Ils sont partis !
À croire qu’on a rêvé, qu’il n’y avait pas de graves distorsions entre les riches et les pauvres, les problèmes n’avaient été créés que pour passer le temps.
Le mois de juillet sonne la récré dans l’espace infini, hors des préaux et des cours d’école.
Nos élites, grandes voix, gros budgets, grosses voitures, gros besoins, une fois dispersées, côte d’Azur, grand large, par le canal du Midi, les dossiers sont vides et le calme est revenu.
Pourtant les faubourgs grouillent des gens qui ne partent jamais en vacances, dont les budgets annuels tiendraient dans une semaine de salaire d’une éminence.
Ceux-là, évidemment, ne comptent pas. La preuve, il ne se passe plus rien puisque la démocratie est partie avec ceux qui la dirigent.
C’est le festival estival des remplaçants, ceux qui espèrent qu’à la télé et dans les grands journaux, on leur fera de la place en belle page un jour, pour être dans le futur, auréolé d’une « carrière », dispenser le bienfait de leur savoir aux téléspectateurs de C dans l’air.
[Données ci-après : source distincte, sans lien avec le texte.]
(** * Multi-scale metapopulation SIRS simulation (msmp_simulation.py)

    A shallow embedding of the simulation core of [msmp_simulation.py]:
    the contact-graph generator [generateErdosRenyi], the migration
    topology [findContextToMoveTo], the per-community update
    [performGraphIteration] and the main loop.

    Conventions of the embedding.
    - Python integers that count people are [Z] (they can become negative);
      node ids and list positions are [nat] (they come from [range]).
    - Python floats are only ever compared, never added or multiplied, so a
      float is modelled by the rational number it denotes ([Q]).
    - [random.random()] reads a hidden generator state: the generator is a
      function [random : nat -> Q] (the k-th value it returns) and the
      number of values already consumed is threaded through the monad [M].
    - A Python exception ([KeyError], [IndexError], [TypeError],
      networkx's [NetworkXError]) is the failure [None] of [M].
    - A [networkx.Graph] is the insertion-ordered dictionary of its nodes
      (each carrying its ['label'] attribute) and the list of its edges in
      insertion order; the adjacency of a node lists its neighbours in the
      order the edges were added, as networkx's adjacency dictionaries do. *)

From Stdlib Require Import List ZArith QArith Lia Bool Arith String.
Import ListNotations.

Open Scope Z_scope.

(** ** Compartments and graphs *)

(** The three values of the node attribute ['label'], which are also the
    keys of the per-community counters. *)
Inductive Label : Type :=
| Susceptible
| Infected
| Recovered.

Definition Label_eqb (a b : Label) : bool :=
  match a, b with
  | Susceptible, Susceptible => true
  | Infected, Infected => true
  | Recovered, Recovered => true
  | _, _ => false
  end.

Record Graph : Type := mkGraph {
  nodes : list (nat * Label);   (* G._node, insertion order *)
  edges : list (nat * nat)      (* edges, insertion order *)
}.

(** [nx.Graph()] *)
Definition nx_Graph : Graph := mkGraph [] [].

(** [for node in g]: the node ids in insertion order. *)
Definition node_ids (g : Graph) : list nat := map fst (nodes g).

(** [x in g] *)
Definition has_node (g : Graph) (x : nat) : bool :=
  existsb (Nat.eqb x) (node_ids g).

Fixpoint lookup (x : nat) (ns : list (nat * Label)) : option Label :=
  match ns with
  | [] => None
  | (y, l) :: rest => if Nat.eqb x y then Some l else lookup x rest
  end.

Fixpoint set_attr (x : nat) (l : Label) (ns : list (nat * Label))
  : list (nat * Label) :=
  match ns with
  | [] => []
  | (y, ly) :: rest =>
      if Nat.eqb x y then (y, l) :: rest else (y, ly) :: set_attr x l rest
  end.

(** [g.nodes[x]['label']]; [KeyError] when [x] is not a node. *)
Definition label (g : Graph) (x : nat) : option Label := lookup x (nodes g).

(** [g.nodes[x]['label'] = l]; [KeyError] when [x] is not a node. *)
Definition set_label (g : Graph) (x : nat) (l : Label) : option Graph :=
  if has_node g x then Some (mkGraph (set_attr x l (nodes g)) (edges g))
  else None.

(** [G.add_node(x, label=l)]: a node that is already present keeps its
    position and its edges and only has its attribute overwritten; a new
    node is appended, without edges. *)
Definition add_node (g : Graph) (x : nat) (l : Label) : Graph :=
  if has_node g x then mkGraph (set_attr x l (nodes g)) (edges g)
  else mkGraph (nodes g ++ [(x, l)]) (edges g).

Definition has_edge (g : Graph) (u v : nat) : bool :=
  existsb (fun e => (Nat.eqb (fst e) u && Nat.eqb (snd e) v)
                    || (Nat.eqb (fst e) v && Nat.eqb (snd e) u))%bool
          (edges g).

(** [G.add_edge(u, v)].  At its only call site both endpoints are nodes
    already, so networkx's implicit creation of missing endpoints never
    fires; an edge that is present is not added twice. *)
Definition add_edge (g : Graph) (u v : nat) : Graph :=
  if has_edge g u v then g else mkGraph (nodes g) (edges g ++ [(u, v)]).

(** [g[x]]: the neighbours of [x]; [KeyError] when [x] is not a node. *)
Definition adj (g : Graph) (x : nat) : option (list nat) :=
  if has_node g x then
    Some (flat_map (fun e => if Nat.eqb (fst e) x then [snd e]
                             else if Nat.eqb (snd e) x then [fst e]
                             else [])
                   (edges g))
  else None.

(** [g.remove_node(x)]: removes the node and its incident edges;
    networkx raises when [x] is not a node. *)
Definition remove_node (g : Graph) (x : nat) : option Graph :=
  if has_node g x then
    Some (mkGraph
            (filter (fun p => negb (Nat.eqb (fst p) x)) (nodes g))
            (filter (fun e => negb (Nat.eqb (fst e) x)
                              && negb (Nat.eqb (snd e) x))%bool
                    (edges g)))
  else None.

(** ** Communities *)

(** One entry of the global list [graphs]: the dictionary with the keys
    ["graph"], ["cmap"], ["susceptible"], ["infected"], ["recovered"]. *)
Record Community : Type := mkCommunity {
  c_graph : Graph;
  c_cmap : list string;
  c_susceptible : Z;
  c_infected : Z;
  c_recovered : Z
}.

(** [graphs[i][l]] for a label [l] used as dictionary key. *)
Definition count (c : Community) (l : Label) : Z :=
  match l with
  | Susceptible => c_susceptible c
  | Infected => c_infected c
  | Recovered => c_recovered c
  end.

(** [graphs[i][l] = v] *)
Definition set_count (c : Community) (l : Label) (v : Z) : Community :=
  match l with
  | Susceptible =>
      mkCommunity (c_graph c) (c_cmap c) v (c_infected c) (c_recovered c)
  | Infected =>
      mkCommunity (c_graph c) (c_cmap c) (c_susceptible c) v (c_recovered c)
  | Recovered =>
      mkCommunity (c_graph c) (c_cmap c) (c_susceptible c) (c_infected c) v
  end.

(** [graphs[i]["graph"] = g] and in-place mutation of that graph. *)
Definition set_graph (c : Community) (g : Graph) : Community :=
  mkCommunity g (c_cmap c) (c_susceptible c) (c_infected c) (c_recovered c).

Definition population (c : Community) : Z :=
  c_susceptible c + c_infected c + c_recovered c.

(** Replacing the element at position [i]; [IndexError] out of range. *)
Fixpoint update_nth {A : Type} (i : nat) (x : A) (l : list A)
  : option (list A) :=
  match l, i with
  | [], _ => None
  | _ :: rest, O => Some (x :: rest)
  | y :: rest, S j =>
      match update_nth j x rest with
      | Some rest' => Some (y :: rest')
      | None => None
      end
  end.

(** ** Comparisons of floats *)

Definition Qltb (x y : Q) : bool :=
  (Qnum x * QDen y <? Qnum y * QDen x)%Z.

(** ** The effect monad: generator position and exceptions *)

Definition M (A : Type) : Type := nat -> option (A * nat).

Definition ret {A : Type} (a : A) : M A := fun k => Some (a, k).

Definition bind {A B : Type} (m : M A) (f : A -> M B) : M B :=
  fun k => match m k with
           | Some (a, k') => f a k'
           | None => None
           end.

Definition raise {A : Type} : M A := fun _ => None.

Definition lift {A : Type} (o : option A) : M A :=
  fun k => match o with
           | Some a => Some (a, k)
           | None => None
           end.

Notation "x <- m ;; f" := (bind m (fun x => f))
  (at level 61, m at next level, right associativity).

(** A [for] loop whose body updates a state and may draw or raise. *)
Fixpoint for_each {A S : Type} (xs : list A) (body : A -> S -> M S) (s : S)
  : M S :=
  match xs with
  | [] => ret s
  | x :: rest => s' <- body x s ;; for_each rest body s'
  end.

(** [range(a, b)] for [a], [b] that are non-negative. *)
Definition range (a b : nat) : list nat := seq a (b - a).

Section Simulation.

(** The generator: [random k] is the value of the k-th call of
    [random.random()]. *)
Variable random : nat -> Q.

(** The module-level parameters read from the user: contact, infection,
    recovery and movement probability.  The prompts, their validation and
    the conversion of the digits typed into a float are outside the model;
    a parameter is the float that results. *)
Variable gamma : Q.
Variable beta : Q.
Variable recovery : Q.
Variable move_probability : Q.

Definition r_to_s : Q := recovery.

(** [random.random()] *)
Definition random_random : M Q := fun k => Some (random k, S k).

(** ** generateErdosRenyi *)

Definition block_label (susceptible infected : Z) (i : nat) : Label :=
  if Z.of_nat i <? susceptible then Susceptible
  else if Z.of_nat i <? susceptible + infected then Infected
  else Recovered.

Definition block_color (l : Label) : string :=
  match l with
  | Susceptible => "orange"%string
  | Infected => "red"%string
  | Recovered => "green"%string
  end.

Definition generateErdosRenyi (susceptible infected recovered : Z) (p : Q)
  : M (Graph * list string) :=
  let N := Z.to_nat (susceptible + infected + recovered) in
  let G := nx_Graph in
  let color_map := [] in
  (* for i in range(N): add the labelled node and its colour *)
  let '(G, color_map) :=
    fold_left
      (fun (acc : Graph * list string) (i : nat) =>
         let l := block_label susceptible infected i in
         (add_node (fst acc) i l, snd acc ++ [block_color l]))
      (range 0 N) (G, color_map) in
  (* for i in range(0, N): for j in range(i+1, N): *)
  G <- for_each (range 0 N)
         (fun i G =>
            for_each (range (i + 1) N)
              (fun j G =>
                 u <- random_random ;;
                 if Qltb u p then ret (add_edge G i j) else ret G)
              G)
         G ;;
  ret (G, color_map).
Un pied du côté de la force obscure, l’autre chaussé en Stefano Bemer, ils montrent en vitrine combien ils aimeraient rejoindre les élites par des envolées d’un conformisme parfait, d’une pensée bien libérale toute vouée au culte du pognon.
La télé les engage pour ne pas laisser le matériel hors service, dans la peur de voir les câbles rouiller. Le parlement, sans état d’âme, lui ne garde personne. On ne remplace pas les irremplaçables. On les espère toujours, dans tous les cas de figure.
Envolés les mirlitons de RTL, dispersés les éléates de la RTBF, restent les gazetiers qui s’affairent dans les réserves à la recherche d’articles passe-partout, et le public hébété qui survit entre quatre et cinq grâce au Tour de France.
La vacuité de l’été permet la découverte du minuscule, de la fourmi sur une feuille du noisetier à la nullité confondante de nos élites.
Oui, vraiment, ils auraient intérêt à ne pas trop fuguer dans les beaux espaces réservés pour eux de la planète, car le tragique, une fois disparus de l’écran, saute aux yeux de ceux qui restent, ils ne servent pas à grand-chose !
Évidemment, il faut bien qu’ils dépensent à quelque chose les sommes au-dessus de nos moyens que nous leur prodiguons avec profusion. Ils devraient pourtant savoir qu’une fois partis, le stress de leur présence nous manque.
Oui, le peuple masochiste a besoin d’eux.
Cela ne satisfait qu’à demi de savoir où ils sont en villégiature, ce qu’ils mangent, s’ils ont une nouvelle maîtresse et comment ils se sont débrouillés pour que leur femme se gode ailleurs.
Plus discrets sont évidemment ceux qui piquent directement dans nos portefeuilles de quoi survivre jusqu’en septembre. Ils ont des électeurs à surveiller, des promesses non tenues à faire oublier, des ennuis judiciaires à enterrer sous des tonnes de bonnes intentions. Pourtant, on les sent relâchés, libres de nos entraves, repeindre leurs volets de leur maison de campagne. Tout ce qu’ils désirent, c’est qu’on les oublie un moment, comme la plante en pot qui ne refleurira qu’en automne.
Ce n’est qu’à partir de la dernière semaine d’août qu’ils appelleront leur chef de cabinet et qu’ils reprendront peu à peu l’attitude du notable et la superbe de l’intellectuel qui sait tout sur tout le monde.
D’ici là, les voilà arsouilles, libérés du col cravate, amateurs de jurons et de l’accent traînard qui fut le leur jusqu’aux grandes écoles.
L’électeur bon public les attend à la rentrée, un œil sur le panneau d’affichage du théâtre pour savoir quelle pièce ils vont reprendre.
On les redemande, même à l’étranger où ils sont acclamés comme chez nous. En attendant les spectacles et les jeux, le seul plaisir du spectateur resté sur place, c’est la branlette, le fantasme qu’ils incarnent n’étant pas encore taxé.